-- SOURCE DATA --

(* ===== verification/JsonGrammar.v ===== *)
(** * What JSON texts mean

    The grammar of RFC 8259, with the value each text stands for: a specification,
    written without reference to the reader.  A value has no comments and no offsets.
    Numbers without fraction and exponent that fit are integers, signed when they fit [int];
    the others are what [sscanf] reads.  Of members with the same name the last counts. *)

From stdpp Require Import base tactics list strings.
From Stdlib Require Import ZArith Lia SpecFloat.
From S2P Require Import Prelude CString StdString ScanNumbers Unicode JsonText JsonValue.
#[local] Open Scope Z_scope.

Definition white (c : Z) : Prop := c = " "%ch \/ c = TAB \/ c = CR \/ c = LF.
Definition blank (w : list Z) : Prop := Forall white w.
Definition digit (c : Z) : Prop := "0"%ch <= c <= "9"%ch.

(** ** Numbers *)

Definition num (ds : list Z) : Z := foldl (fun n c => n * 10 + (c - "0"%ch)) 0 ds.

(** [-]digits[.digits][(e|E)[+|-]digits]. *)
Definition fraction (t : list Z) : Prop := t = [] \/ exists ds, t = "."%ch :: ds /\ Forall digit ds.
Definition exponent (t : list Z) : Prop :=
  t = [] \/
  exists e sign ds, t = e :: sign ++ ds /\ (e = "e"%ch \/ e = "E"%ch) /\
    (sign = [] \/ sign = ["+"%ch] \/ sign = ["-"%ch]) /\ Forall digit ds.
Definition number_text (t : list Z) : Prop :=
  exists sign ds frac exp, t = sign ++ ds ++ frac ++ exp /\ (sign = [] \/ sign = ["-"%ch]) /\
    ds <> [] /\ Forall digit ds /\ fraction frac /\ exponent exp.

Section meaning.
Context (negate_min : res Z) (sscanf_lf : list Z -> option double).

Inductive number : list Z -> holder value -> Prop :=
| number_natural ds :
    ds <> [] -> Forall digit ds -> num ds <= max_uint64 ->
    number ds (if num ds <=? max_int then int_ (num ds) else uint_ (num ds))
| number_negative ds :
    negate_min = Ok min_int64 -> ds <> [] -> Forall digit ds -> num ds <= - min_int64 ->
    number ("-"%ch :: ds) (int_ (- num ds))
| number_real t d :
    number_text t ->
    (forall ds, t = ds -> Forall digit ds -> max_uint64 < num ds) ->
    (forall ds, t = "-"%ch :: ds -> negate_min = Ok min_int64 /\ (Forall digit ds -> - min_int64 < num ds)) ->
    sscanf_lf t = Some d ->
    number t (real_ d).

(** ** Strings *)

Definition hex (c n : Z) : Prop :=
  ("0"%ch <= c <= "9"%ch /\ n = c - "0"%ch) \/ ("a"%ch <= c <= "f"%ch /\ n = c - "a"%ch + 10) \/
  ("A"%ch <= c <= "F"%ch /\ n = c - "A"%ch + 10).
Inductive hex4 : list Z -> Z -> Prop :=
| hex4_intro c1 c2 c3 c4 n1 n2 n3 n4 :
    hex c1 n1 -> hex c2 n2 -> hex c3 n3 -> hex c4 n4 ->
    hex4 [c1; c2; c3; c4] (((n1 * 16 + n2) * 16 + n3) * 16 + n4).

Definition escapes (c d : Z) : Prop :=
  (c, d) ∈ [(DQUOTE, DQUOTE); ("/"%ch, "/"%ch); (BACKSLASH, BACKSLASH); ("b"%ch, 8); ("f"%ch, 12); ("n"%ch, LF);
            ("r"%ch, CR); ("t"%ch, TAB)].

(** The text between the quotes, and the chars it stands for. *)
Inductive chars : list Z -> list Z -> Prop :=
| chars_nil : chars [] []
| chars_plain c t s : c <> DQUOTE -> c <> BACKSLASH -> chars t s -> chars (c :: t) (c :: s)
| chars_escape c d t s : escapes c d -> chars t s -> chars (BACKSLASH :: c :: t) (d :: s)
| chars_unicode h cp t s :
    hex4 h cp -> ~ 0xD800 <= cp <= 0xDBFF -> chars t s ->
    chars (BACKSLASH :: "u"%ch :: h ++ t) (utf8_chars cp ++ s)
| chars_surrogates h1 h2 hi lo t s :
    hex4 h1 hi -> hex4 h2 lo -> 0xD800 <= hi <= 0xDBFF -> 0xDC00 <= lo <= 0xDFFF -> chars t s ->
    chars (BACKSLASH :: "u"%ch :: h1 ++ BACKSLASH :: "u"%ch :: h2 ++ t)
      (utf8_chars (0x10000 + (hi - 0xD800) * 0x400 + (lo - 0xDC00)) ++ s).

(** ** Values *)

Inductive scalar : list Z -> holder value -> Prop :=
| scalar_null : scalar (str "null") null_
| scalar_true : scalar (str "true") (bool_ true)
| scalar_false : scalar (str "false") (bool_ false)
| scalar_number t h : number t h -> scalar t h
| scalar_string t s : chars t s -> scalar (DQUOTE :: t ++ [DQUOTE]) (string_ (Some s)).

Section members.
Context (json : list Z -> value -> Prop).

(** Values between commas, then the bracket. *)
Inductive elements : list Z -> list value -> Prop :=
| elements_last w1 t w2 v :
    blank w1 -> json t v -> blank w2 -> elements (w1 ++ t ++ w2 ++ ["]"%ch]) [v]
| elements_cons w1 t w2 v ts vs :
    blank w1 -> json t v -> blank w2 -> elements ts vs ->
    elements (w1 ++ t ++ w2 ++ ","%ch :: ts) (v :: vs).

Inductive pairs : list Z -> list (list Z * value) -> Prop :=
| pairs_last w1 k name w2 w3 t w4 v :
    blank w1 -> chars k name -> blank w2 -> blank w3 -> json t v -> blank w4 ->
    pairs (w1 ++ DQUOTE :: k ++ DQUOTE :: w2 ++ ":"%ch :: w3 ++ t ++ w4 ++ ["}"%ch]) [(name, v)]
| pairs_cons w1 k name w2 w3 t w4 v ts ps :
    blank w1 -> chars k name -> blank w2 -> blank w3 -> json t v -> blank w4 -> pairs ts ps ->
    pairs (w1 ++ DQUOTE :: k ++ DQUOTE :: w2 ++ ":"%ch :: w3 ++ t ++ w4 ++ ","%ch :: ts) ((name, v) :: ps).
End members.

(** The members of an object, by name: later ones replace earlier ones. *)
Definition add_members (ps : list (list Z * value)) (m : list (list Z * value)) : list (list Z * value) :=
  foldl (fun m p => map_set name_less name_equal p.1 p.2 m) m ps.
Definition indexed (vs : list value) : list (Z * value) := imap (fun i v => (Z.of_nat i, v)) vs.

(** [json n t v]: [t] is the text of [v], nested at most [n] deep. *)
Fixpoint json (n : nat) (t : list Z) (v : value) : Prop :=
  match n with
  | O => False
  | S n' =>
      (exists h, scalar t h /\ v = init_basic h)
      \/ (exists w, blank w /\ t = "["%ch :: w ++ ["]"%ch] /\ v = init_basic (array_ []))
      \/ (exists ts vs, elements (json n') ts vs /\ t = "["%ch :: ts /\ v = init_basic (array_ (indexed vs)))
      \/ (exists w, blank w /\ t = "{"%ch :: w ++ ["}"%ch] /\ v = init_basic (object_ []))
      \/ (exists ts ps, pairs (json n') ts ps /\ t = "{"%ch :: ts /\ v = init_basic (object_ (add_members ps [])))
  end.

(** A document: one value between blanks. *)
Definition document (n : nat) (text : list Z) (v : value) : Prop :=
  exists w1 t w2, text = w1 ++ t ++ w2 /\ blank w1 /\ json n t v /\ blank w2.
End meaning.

-- REQUIRED ACTION --
Give an exact copy of the lines above from the line with "Section meaning." up to and including the line with "num ds)) ->", and leave everything else out.

-- ANSWER TO THIS PROBLEM --
Section meaning.
Context (negate_min : res Z) (sscanf_lf : list Z -> option double).

Inductive number : list Z -> holder value -> Prop :=
| number_natural ds :
    ds <> [] -> Forall digit ds -> num ds <= max_uint64 ->
    number ds (if num ds <=? max_int then int_ (num ds) else uint_ (num ds))
| number_negative ds :
    negate_min = Ok min_int64 -> ds <> [] -> Forall digit ds -> num ds <= - min_int64 ->
    number ("-"%ch :: ds) (int_ (- num ds))
| number_real t d :
    number_text t ->
    (forall ds, t = ds -> Forall digit ds -> max_uint64 < num ds) ->
    (forall ds, t = "-"%ch :: ds -> negate_min = Ok min_int64 /\ (Forall digit ds -> - min_int64 < num ds)) ->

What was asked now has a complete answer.